Spring has sprung!  What a beautiful sight it is to see; the colorful fruits and vegetables this bountiful season brings to our grocery stores and farmer’s markets.  While we can access canned, dried, and frozen vegetables every time of year, spring offers a new start, whether you’re trying to lose weight or just eat healthier; it is the best opportunity to dig into the fresh foods you love and get rid of the heaviness of winter.  I challenge you to be adventurous and try foods or dishes you normally wouldn’t eat.  Purple asparagus sounds enticing, or how about a strawberry and rhubarb pie this season?  Keep in mind that what is offered at markets varies depending on availability and where you live. What’s important is to always make sure you have a colorful plate of foods, ensuring a variety of nutrients reach your palate.

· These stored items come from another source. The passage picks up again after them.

(** C4: an entry is freed as soon as it is marked deleted and nobody
    holds a reference to it.
    - [removeNode] and [replaceNode] mark the entry they take out of its
      slot; it is freed before they return when its reference count is
      zero, and it stays allocated, marked deleted, with its reference
      count, when not.
    - [releaseNode], and the unpin after the visitor in [iterate],
      decrement the count; the entry is freed there exactly when it is
      marked deleted and the count has become zero.
    - In between nothing frees or changes it: a run of calls that does
      not release a reference to a deleted, still referenced entry leaves
      that entry as it is. *)
Theorem deleted_entry_freed_at_zero_refcount :
  (∀ calloc_ok nodeid s s' status i entry e,
     findOccupiedSlot H (ns s) (heap s) nodeid = Some (Some i) →
     entries (ns s) !! Z.to_nat i = Some entry →
     heap s !! entry = Some e →
     UA_NodeMap_removeNode H None calloc_ok nodeid s = Some (s', status) →
     status = UA_STATUSCODE_GOOD ∧
     heap s' = if refCount e =? 0 then delete entry (heap s)
               else <[entry := set_deleted true e]> (heap s)) ∧
  (∀ pnode newEntry s s',
     heap s !! pnode = Some newEntry → pnode ∉ entries (ns s) →
     UA_NodeMap_replaceNode H None pnode s = Some (s', UA_STATUSCODE_GOOD) →
     ∃ old, heap s !! orig newEntry = Some old ∧
            heap s' !! orig newEntry
            = if refCount old =? 0 then None
              else Some (set_deleted true old)) ∧
  (∀ pnode e s,
     pnode ≠ NULL → heap s !! pnode = Some e → 0 < refCount e →
     UA_NodeMap_releaseNode pnode s
     = Some (mkStore (ns s)
               (if deleted e && (u16 (refCount e - 1) =? 0)
                then delete pnode (heap s)
                else <[pnode := set_refCount (u16 (refCount e - 1)) e]>
                       (heap s)))) ∧
  (∀ visitor entry s e s2 e2,
     heap s !! entry = Some e →
     visitor entry
       (mkStore (ns s)
          (<[entry := set_refCount (u16 (refCount e + 1)) e]> (heap s)))
     = Some s2 →
     heap s2 !! entry = Some e2 →
     iterate_visit visitor entry s
     = Some (mkStore (ns s2)
               (if deleted e2 && (u16 (refCount e2 - 1) =? 0)
                then delete entry (heap s2)
                else <[entry := set_refCount (u16 (refCount e2 - 1)) e2]>
                       (heap s2)))) ∧
  (∀ l s s' q e,
     run H l s = Some s' →
     heap s !! q = Some e → deleted e = true → 0 < refCount e →
     UA_NODEMAP_TOMBSTONE < q → q ∉ entries (ns s) →
     (∀ o, o ∈ l → ¬ releases q o) →
     heap s' !! q = Some e).
Proof.
  split_and!.
  - intros ok nodeid s s' status i entry e Hslot Hentry He Hrem.
    unfold UA_NodeMap_removeNode, clearSlot in Hrem.
    rewrite Hslot in Hrem. cbn [mbind option_bind] in Hrem.
    rewrite Hentry in Hrem. cbn [mbind option_bind] in Hrem.
    rewrite cmpxchg_no_race in Hrem by done.
    cbn [mbind option_bind] in Hrem.
    rewrite Z.eqb_refl in Hrem. cbn [negb] in Hrem.
    rewrite He in Hrem. cbn [mbind option_bind] in Hrem.
    rewrite cleanup_after_delete in Hrem. cbn [mbind option_bind] in Hrem.
    destruct (_ && _).
    + destruct (expand H ok _) as [[s1 st1]|] eqn:Hexp; [|done].
      cbn in Hrem. simplify_eq. split; [done|].
      by erewrite expand_heap by done.
    + by simplify_eq.
  - intros pnode newEntry s s' Hnew Hout Hrep.
    destruct (replaceNode_spec H pnode newEntry s Hnew Hout)
      as [Hnone Hsome].
    destruct (findOccupiedSlot H (ns s) (heap s) (nodeId (node newEntry)))
      as [[i|]|] eqn:Hslot.
    + destruct (Hsome i eq_refl)
        as (oldEntry & old & Hold & Hheap & _ & Hstale & Hfresh).
      destruct (decide (oldEntry = orig newEntry)) as [Heq|Hne].
      * rewrite Hfresh in Hrep by done. simplify_eq. cbn.
        exists old. split; [done|].
        destruct (refCount old =? 0).
        -- apply lookup_delete_eq.
        -- apply lookup_insert_eq.
      * rewrite Hstale in Hrep by done. simplify_eq.
    + rewrite Hnone in Hrep by done. simplify_eq.
    + unfold UA_NodeMap_replaceNode in Hrep. rewrite Hnew in Hrep.
      cbn in Hrep. by rewrite Hslot in Hrep.
  - intros pnode e s Hnn He Hrc. unfold UA_NodeMap_releaseNode.
    apply Z.eqb_neq in Hnn as ->. rewrite He. cbn [mbind option_bind].
    apply Z.ltb_lt in Hrc as ->.
    unfold cleanupNodeMapEntry, deleteNodeMapEntry.
    rewrite lookup_insert_eq. cbn.
    destruct (_ && _); cbn; [|done].
    by rewrite delete_insert_eq.
  - intros visitor entry s e s2 e2 He Hvis He2. unfold iterate_visit.
    rewrite He. cbn [mbind option_bind]. rewrite Hvis.
    cbn [mbind option_bind]. rewrite He2. cbn [mbind option_bind].
    unfold cleanupNodeMapEntry, deleteNodeMapEntry.
    rewrite lookup_insert_eq. cbn.
    destruct (_ && _); cbn; [|done].
    by rewrite delete_insert_eq.
  - intros l s s' q e Hrun Hq Hdel _ Hvalid Hout Hrel.
    by eapply run_keeps_borrowed.
Qed.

Below is a list of some vitamin-rich, and fiber-filled fresh foods that will be in season for the months of March, April & May.

Apricots Green Onions Oranges Radicchio Strawberries
Artichokes Honeydew Peas Red Leaf Lettuce Vidalia Onions
Asparagus Limes Pineapple Rhubarb Watercress
Cherries Mango Purple Asparagus Spring Baby Lettuce Zucchini

For a lighter dish this season I took my mom’s recipe for chicken chilaquiles and meshed it with one I found in the magazine Diabetic Living.  What I like about this recipe is that after I removed the heavy beans and substituted some of the cooked ingredients for the raw versions, the dish became a lot lighter, perfect for Spring!

I recommend using La Tortilla Factory’s Handmade Style Yellow Corn Tortillas since they are made with whole grain, keeping you more full longer and are low in calories.  Then, pair this dish with a side of mango salsa or spring salad to have a nice light meal!

Chicken-Chilaquiles (serves 4)


  • 6  La Tortilla Factory Fiber & Flax Yellow Corn Tortillas, cut into wedges
  • 3/4 cup  salsa verde (canned or homemade)
  • 1  4 oz. can diced green chile peppers or fresh green peppers
  • ¼  cup water
  • ½ Tbsp  olive oil
  • 1 cup  cooked chicken breast, shredded
  • 4 oz   cheese (Monterey Jack or queso fresco)
  • ½ cup  quartered grape tomatoes (or any kind of tomato)
  • ½ cup  fresh cilantro leaves
  • 1/3 cup  diced red or green onion
  • 1 med  lime, cut into wedges (optional)


  1. Preheat oven to 350 degrees F.  Arranged in a single layer on a baking sheet, bake tortilla wedges 15-20 minutes or until wedges begin to brown and curl.  Remove and let cool on baking sheet for 10 minutes so they become hard.  They should resemble chips.
  2. In a medium bowl, combine salsa verde, chile peppers, water and oil.
  3. On medium-high heat, place tortilla wedges in skillet and pour salsa mixture over wedges. Top mixture with chicken and bring to a boil. Reduce heat and simmer uncovered until tortillas are somewhat soft (about 3 minutes), but not soggy.
  4. Turn off the heat.  Sprinkle with cheese, tomatoes, cilantro and onion.  Cover and let stand 5 minutes so flavors can come together.
  5. Serve with lime wedges and a side salad or salsa.